Book of the Week: TRANSCRIPTION by Ben Lerner

Ben Lerner’s new novel considers the transmission of ideas and influence by various means, from the organic mechanisms of culture — family, admiration, language — to the various technologies of capture and broadcast — from personal memory to film to hand-held devices such as the cellphone or the codex. How does each of these shape our experience of ‘being in the world’, our relationships with others, our independence and creativity? As we receive and transmit the voices of others, how can authenticity survive between flux and fixture?

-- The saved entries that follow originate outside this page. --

(** * CaDaBot: a shallow embedding of [cadabot.py]

    The bot watches the new submissions and comments of a subreddit, wishes
    authors a happy cake day on the anniversary of their account, answers
    thank-you replies, and purges its store once a day.

    Modelling conventions.
    - The store [db] (a [SqliteDict] with autocommit) is a [gmap] from user
      names to records; reading a key yields a copy, so a record only changes
      through an explicit assignment [db[k] = v].
    - Effects are threaded through a state-and-exception monad [M]: the world
      holds the store, the chronological trace of observable actions (log
      lines, calls of [post.reply], calls of [time.sleep]) and the draws of
      [random.choice].
    - [datetime] values follow CPython's [datetime] module ([_ord2ymd],
      [_check_date_fields]); timestamps are whole seconds since the epoch.
    - What the program takes from its environment is a record
      [Environment]: Python's [str.lower], the sentiment analyser, what the
      installed [inflect] makes of a negative number, the posting action,
      and the number of nested calls the interpreter's recursion limit
      admits.  What PRAW fetches lazily ([post.parent()], [post.replies]
      after [post.refresh()]) is carried by the post value.
    - A string is the UTF-8 encoding of a Python [str].  The needle "thank"
      is ASCII, and no byte of an ASCII character occurs inside the encoding
      of another character, so the byte-wise substring test is the test
      [in] makes on code points. *)

From Stdlib Require Import ZArith Floats DecimalString String Ascii Lia Permutation Sorted.
From stdpp Require Import gmap strings list fin_maps.

Open Scope string_scope.
Open Scope Z_scope.

(** ** Exceptions and results *)

(** The exceptions of the program and its libraries.  [TimestampError t]
    stands for what [utcfromtimestamp] raises on a timestamp [t] it cannot
    represent: [ValueError] (year out of range), [OverflowError] or
    [OSError], by the size of [t] and the platform; the program tells none
    of the three from another. *)
Inductive exn :=
| AssertionError
| ValueError
| TypeError
| AttributeError
| KeyError
| KeyboardInterrupt
| RecursionError
| TimestampError (t : Z)
| FeedError (msg : string).

(** [except Exception] catches everything but [KeyboardInterrupt], which
    derives from [BaseException] only. *)
Definition is_Exception (e : exn) : bool :=
  match e with
  | KeyboardInterrupt => false
  | _ => true
  end.

Inductive result (A : Type) :=
| Ok (a : A)
| Raise (e : exn).
Arguments Ok {A} a.
Arguments Raise {A} e.

(** ** Calendar arithmetic of the [datetime] module *)

Module Calendar.

Definition MINYEAR : Z := 1.
Definition MAXYEAR : Z := 9999.

Definition _is_leap (year : Z) : bool :=
(year mod 4 =? 0) && (negb (year mod 100 =? 0) || (year mod 400 =? 0)).

Definition _DAYS_IN_MONTH (month : Z) : Z :=
match month with
| 1 => 31 | 2 => 28 | 3 => 31 | 4 => 30 | 5 => 31 | 6 => 30
| 7 => 31 | 8 => 31 | 9 => 30 | 10 => 31 | 11 => 30 | 12 => 31
| _ => -1
end.

Definition _DAYS_BEFORE_MONTH (month : Z) : Z :=
match month with
| 1 => 0 | 2 => 31 | 3 => 59 | 4 => 90 | 5 => 120 | 6 => 151
| 7 => 181 | 8 => 212 | 9 => 243 | 10 => 273 | 11 => 304 | 12 => 334
| _ => -1
end.

Definition _days_in_month (year month : Z) : Z :=
if (month =? 2) && _is_leap year then 29 else _DAYS_IN_MONTH month.

Definition _DI400Y : Z := 146097.
Definition _DI100Y : Z := 36524.
Definition _DI4Y : Z := 1461.

(** Ordinal to (year, month, day), with 0001-01-01 as day 1. *)
Definition _ord2ymd (n : Z) : Z * Z * Z :=
let n := n - 1 in
let n400 := n / _DI400Y in
let n := n mod _DI400Y in
let year := n400 * 400 + 1 in
let n100 := n / _DI100Y in
let n := n mod _DI100Y in
let n4 := n / _DI4Y in
let n := n mod _DI4Y in
let n1 := n / 365 in
let n := n mod 365 in
let year := year + n100 * 100 + n4 * 4 + n1 in
if (n1 =? 4) || (n100 =? 4) then (year - 1, 12, 31)
else
  let leapyear := (n1 =? 3) && (negb (n4 =? 24) || (n100 =? 3)) in
  let month := Z.shiftr (n + 50) 5 in
  let preceding :=
    _DAYS_BEFORE_MONTH month + (if (2 <? month) && leapyear then 1 else 0) in
  if n <? preceding then
    let month := month - 1 in
    let preceding :=
      preceding
      - (_DAYS_IN_MONTH month + (if (month =? 2) && leapyear then 1 else 0)) in
    (year, month, n - preceding + 1)
  else (year, month, n - preceding + 1).

Record datetime := mkdatetime {
year : Z;
month : Z;
day : Z;
hour : Z;
minute : Z;
second : Z
}.

(** [dt.date()]: the calendar date of a [datetime]. *)
Definition date (dt : datetime) : Z * Z * Z := (year dt, month dt, day dt).

Definition date_eqb (d1 d2 : Z * Z * Z) : bool :=
match d1, d2 with
| (y1, m1, dd1), (y2, m2, dd2) => (y1 =? y2) && (m1 =? m2) && (dd1 =? dd2)
end.

(** [_check_date_fields]: the constructor of [datetime] refuses a year
  outside [MINYEAR..MAXYEAR], a month outside [1..12] and a day the month
  does not have in that year. *)
Definition _check_date_fields (y m d : Z) : bool :=
(MINYEAR <=? y) && (y <=? MAXYEAR)
&& (1 <=? m) && (m <=? 12)
&& (1 <=? d) && (d <=? _days_in_month y m).

(** Ordinal of 1970-01-01. *)
Definition _EPOCH_ORD : Z := 719163.

(** [datetime.utcfromtimestamp(t)] for a whole number of seconds, on a
    platform whose [gmtime] covers the years of [datetime]; it raises when
    the year falls outside [MINYEAR..MAXYEAR], with an exception whose
    class depends on how far outside. *)
Definition utcfromtimestamp (t : Z) : result datetime :=
let days := t / 86400 in
let secs := t mod 86400 in
match _ord2ymd (days + _EPOCH_ORD) with
| (y, m, d) =>
    if (MINYEAR <=? y) && (y <=? MAXYEAR)
    then Ok (mkdatetime y m d (secs / 3600) (secs mod 3600 / 60) (secs mod 60))
    else Raise (TimestampError t)
end.

(** [dt.replace(year=y)] builds a new [datetime] and so re-validates the
  date: February 29 has no counterpart in a common year. *)
Definition replace_year (dt : datetime) (y : Z) : result datetime :=
if _check_date_fields y (month dt) (day dt)
then Ok (mkdatetime y (month dt) (day dt) (hour dt) (minute dt) (second dt))
else Raise ValueError.

(** A well-formed [datetime] value, as every [datetime] object is. *)
Definition valid_datetime (dt : datetime) : Prop :=
_check_date_fields (year dt) (month dt) (day dt) = true.

End Calendar.
Import Calendar.

(** ** Strings *)

Definition ascii_lower (c : ascii) : ascii :=
  let n := nat_of_ascii c in
  if (Nat.leb 65 n && Nat.leb n 90)%bool then ascii_of_nat (n + 32) else c.

(** [s.lower()] for a text of ASCII characters, on which it is what
    Python's [str.lower] computes; the program itself is given [str.lower]
    by its environment. *)
Fixpoint lower_ascii (s : string) : string :=
  match s with
  | EmptyString => EmptyString
  | String c t => String (ascii_lower c) (lower_ascii t)
  end.

(** [needle in hay]. *)
Fixpoint contains (needle hay : string) : bool :=
  String.prefix needle hay
  || match hay with
     | EmptyString => false
     | String _ t => contains needle t
     end.

(** [s[:-2]] and [s[-2:]]. *)
Definition slice_to_minus2 (s : string) : string :=
  substring 0 (String.length s - 2) s.
Definition slice_from_minus2 (s : string) : string :=
  substring (String.length s - 2) 2 s.

(** [str(n)] for an [int]. *)
Definition str_of_int (n : Z) : string := NilZero.string_of_int (Z.to_int n).

(** Whether an optional value is present. *)
Definition isSome {A} (o : option A) : bool :=
  match o with
  | Some _ => true
  | None => false
  end.

(** ** The [inflect] engine's [ordinal] on an [int] *)

Definition nth_suffix (n : Z) : option string :=
  match n with
  | 0 => Some "th" | 1 => Some "st" | 2 => Some "nd" | 3 => Some "rd"
  | 4 => Some "th" | 5 => Some "th" | 6 => Some "th" | 7 => Some "th"
  | 8 => Some "th" | 9 => Some "th"
  | 11 => Some "th" | 12 => Some "th" | 13 => Some "th"
  | _ => None
  end.

(** [p.ordinal(num)] for an [int].  For a number that is not negative the
    suffix is looked up under [num % 100] and, failing that, under
    [num % 10].  What a negative number gives depends on the version of
    [inflect] installed (one raises [TypeError], another returns a text such
    as "-6th"), and the program pins none: it is [negative num]. *)
Definition ordinal (negative : Z -> result string) (num : Z) : result string :=
  if 0 <=? num then
    match nth_suffix (num mod 100) with
    | Some post => Ok (str_of_int num +:+ post)
    | None =>
        match nth_suffix (num mod 10) with
        | Some post => Ok (str_of_int num +:+ post)
        | None => Raise KeyError
        end
    end
  else negative num.

(** ** Data model *)

Module Redditor.
(** [is_suspended] is [None] when the attribute is absent. *)
Record t := mk {
  name : string;
  created_utc : Z;
  is_suspended : option bool
}.
End Redditor.

(** The value stored under a user name:
    [{"created_utc": ..., "years_wished_cakeday": [...]}]. *)
Module Status.
Record t := mk {
  created_utc : Z;
  years_wished_cakeday : list Z
}.
End Status.
Lemma py_sum_none (values : list value) :
  In VNone values -> exists e, py_sum values = Raise e.
Proof. intros H. now apply fold_py_add_none. Qed.

Lemma fold_py_add_ints (zs : list Z) (a : Z) :
  fold_left (fun acc v => x <- acc ;; py_add x v) (map VInt zs) (Ok (VInt a)) =
    Ok (VInt (a + sum_Z zs)).
Proof.
  revert a. induction zs as [|z zs IH]; intros a; simpl.
  - now rewrite Z.add_0_r.
  - rewrite IH. now rewrite Z.add_assoc.
Qed.

Lemma py_sum_ints (zs : list Z) : py_sum (map VInt zs) = Ok (VInt (sum_Z zs)).
Proof. unfold py_sum. now rewrite fold_py_add_ints. Qed.

(** X11: one windowed log with a NULL token count makes [api_request_stats]
    fail, whatever the other logs hold: [sum] cannot add [None].  (A generation
    test answered with a null count writes such a log.) *)
Theorem api_request_stats_null_count (datetime_now : string -> option string)
    (file : db_file) (hours_arg : option Z) (logs : list RequestLogs.row)
    (log : RequestLogs.row) :
  get_recent_requests datetime_now (OllamaMetricsDB file) (get_default hours_arg 24) = Ok logs ->
  In log logs ->
  RequestLogs.input_tokens log = VNone \/ RequestLogs.output_tokens log = VNone ->
  exists e, api_request_stats datetime_now file hours_arg = Raise e.
Proof.
  intros Hlogs Hin Hnull. unfold api_request_stats. rewrite Hlogs. simpl.
  destruct Hnull as [Hnull|Hnull].
  - destruct (py_sum_none (map RequestLogs.input_tokens logs)) as [e He].
    { rewrite <- Hnull. now apply in_map. }
    rewrite He. simpl. eauto.
  - destruct (py_sum (map RequestLogs.input_tokens logs)) as [total|e]; simpl; [|eauto].
    destruct (py_sum_none (map RequestLogs.output_tokens logs)) as [e He].
    { rewrite <- Hnull. now apply in_map. }
    rewrite He. simpl. eauto.
Qed.

Lemma api_request_stats_null_count_witness :
  get_recent_requests Sample.one_o_clock (OllamaMetricsDB SampleWrites.logged)
    (get_default (Some 1) 24) =
    Ok [SampleWrites.entry_row; Sample.request_at 1 Sample.half_past_midnight] /\
  RequestLogs.output_tokens SampleWrites.entry_row = VNone /\
  exists e, api_request_stats Sample.one_o_clock SampleWrites.logged (Some 1) = Raise e.
Proof.
  split; [reflexivity|]. split; [reflexivity|].
  apply (api_request_stats_null_count Sample.one_o_clock SampleWrites.logged (Some 1)
           [SampleWrites.entry_row; Sample.request_at 1 Sample.half_past_midnight]
           SampleWrites.entry_row).
  - reflexivity.
  - now left.
  - now right.
Defined.

(** X12: when [api_request_stats] answers, [total_requests] is the number of
    windowed logs, and over logs whose counts are all integers the two totals
    are the integer sums of the counts. *)
Theorem api_request_stats_totals (datetime_now : string -> option string)
    (file : db_file) (hours_arg : option Z) (logs : list RequestLogs.row)
    (stats : request_stats) :
  get_recent_requests datetime_now (OllamaMetricsDB file) (get_default hours_arg 24) = Ok logs ->
  api_request_stats datetime_now file hours_arg = Ok stats ->
  total_requests stats = Z.of_nat (List.length logs) /\
  (forall inputs,
     map RequestLogs.input_tokens logs = map VInt inputs ->
     total_input_tokens stats = VInt (sum_Z inputs)) /\
  (forall outputs,
     map RequestLogs.output_tokens logs = map VInt outputs ->
     total_output_tokens stats = VInt (sum_Z outputs)).
Proof.
  intros Hlogs. unfold api_request_stats. rewrite Hlogs. simpl.
  destruct (py_sum (map RequestLogs.input_tokens logs)) as [tin|] eqn:Ein; simpl;
    [|discriminate].
  destruct (py_sum (map RequestLogs.output_tokens logs)) as [tout|] eqn:Eout; simpl;
    [|discriminate].
  match goal with
  | |- context [bind ?avg _] => destruct avg as [a|]; simpl; [|discriminate]
  end.
  intros [= <-]. simpl. split; [reflexivity|]. split.
  - intros inputs H. rewrite H, py_sum_ints in Ein. congruence.
  - intros outputs H. rewrite H, py_sum_ints in Eout. congruence.
Qed.

Lemma api_request_stats_totals_witness :
  get_recent_requests Sample.one_o_clock (OllamaMetricsDB SampleStatsLogs.three_logs)
    (get_default (Some 1) 24) =
    Ok [SampleStatsLogs.chat_row; SampleStatsLogs.counted_row;
        Sample.request_at 1 Sample.half_past_midnight] /\
  api_request_stats Sample.one_o_clock SampleStatsLogs.three_logs (Some 1) =
    Ok {| total_requests := 3;
          total_input_tokens := VInt 20;
          total_output_tokens := VInt 18;
          avg_response_time := VFloat 1.5;
          most_active_endpoint := Some "/api/chat" |} /\
  (3 = Z.of_nat 3 /\
   (forall inputs,
      map RequestLogs.input_tokens
        [SampleStatsLogs.chat_row; SampleStatsLogs.counted_row;
         Sample.request_at 1 Sample.half_past_midnight] = map VInt inputs ->
      VInt 20 = VInt (sum_Z inputs)) /\
   (forall outputs,
      map RequestLogs.output_tokens
        [SampleStatsLogs.chat_row; SampleStatsLogs.counted_row;
         Sample.request_at 1 Sample.half_past_midnight] = map VInt outputs ->
      VInt 18 = VInt (sum_Z outputs))).
Proof.
  split; [reflexivity|]. split; [reflexivity|].
  apply (api_request_stats_totals Sample.one_o_clock SampleStatsLogs.three_logs (Some 1)
           [SampleStatsLogs.chat_row; SampleStatsLogs.counted_row;
            Sample.request_at 1 Sample.half_past_midnight]
           {| total_requests := 3;
              total_input_tokens := VInt 20;
              total_output_tokens := VInt 18;
              avg_response_time := VFloat 1.5;
              most_active_endpoint := Some "/api/chat" |}); reflexivity.
Defined.
(** 25 raw summaries, the compaction due. *)
Definition crowded : GameEngine :=
  with_cooldown
    (with_summaries after_opening (JStr <$> repeat large_text 25)) 0.

(** 26 summaries, the first one blank and the others raw. *)
Definition blank_first : list str := [] :: repeat large_text 25.

Definition crowded_blank : GameEngine :=
  with_cooldown (with_summaries after_opening (JStr <$> blank_first)) 0.

(** Two compacted summaries among raw ones. *)
Definition mixed : GameEngine :=
  with_summaries after_opening
    (JStr <$> [u "Woke on a beach."; large_text; u "Opened the door."; large_text]).

(** The prompt of the continuation turn that follows the opening. *)
Definition door_prompt : str :=
  match continue_prompt after_opening open_the_door with
  | Returned p => p
  | Raised _ => []
  end.

(** A response whose description is blank. *)
Definition blank_text : str := js "{'description': '  ', 'summary': 'Nothing.'}".

(** The engine after the compaction of the 25 raw summaries. *)
Definition crowded_after : GameEngine :=
  final_engine (Engine.conclude_summary Decoder.repair Decoder.loads crowded [digest_reply]).

(** The engine after the compaction of the mixed summaries. *)
Definition mixed_after : GameEngine :=
  final_engine (Engine.conclude_summary Decoder.repair Decoder.loads mixed [digest_reply]).

End Samples.

(** ** More of the prompt composer *)

Module PromptManagerMore.
Import PromptManager PromptSpec.

(** [section.name] *)
Definition section_name (s : PromptSection) : str :=
  match s with
  | PRE_PROMPT => u "PRE_PROMPT"
  | BODY_PROMPT => u "BODY_PROMPT"
  | USER_INPUT => u "USER_INPUT"
  | POST_PROMPT => u "POST_PROMPT"
  end.

(** [d[k] = v] on the items of a dictionary: in place when the key is
    there, at the end when it is new. *)
Fixpoint dict_set {V} (k : str) (v : V) (d : list (str * V)) : list (str * V) :=
  match d with
  | [] => [(k, v)]
  | (k', v') :: d' =>
      if decide (k' = k) then (k, v) :: d' else (k', v') :: dict_set k v d'
  end.

(** The record [to_dict] writes for one fragment. *)
Definition fragment_record (f : PromptFragment) : fragment_data :=
  mkData (Some (content f)) (Some (is_system f)).

Definition section_dict (m : t) (s : PromptSection) : section_data :=
  fold_left (fun d f => dict_set (module_id f) (fragment_record f) d)
    (get_section_fragments m s) [].

(** [to_dict()] *)
Definition to_dict (m : t) : template :=
  fold_left (fun r s => dict_set (section_name s) (section_dict m s) r)
    all_sections [].

(** [get_section_order(section)]: a copy of the order list. *)
Definition get_section_order (m : t) (s : PromptSection) : list str :=
  section_orders m s.

(** [copy_section(from_section, to_section)]: deep copies of both entries. *)
Definition copy_section (m : t) (from_section to_section : PromptSection) : t :=
  mk (upd (sections m) to_section (sections m from_section))
     (upd (section_orders m) to_section (section_orders m from_section)).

After the narrator of the novel drops his cellphone in the handbasin of the hotel on his way to conduct what will be the final published interview of his nonagenarian mentor, Thomas, a cultural eminence, he finds himself unable to admit that he is not recording, and ends up reconstructing the interview from memory. Towards the end of the book, the narrator’s onetime friend and alter ego, Thomas’s son Max, transmits a very different version of his father, showing that even our concepts of identity and value, intimacy and influence are altogether slippery and contingent.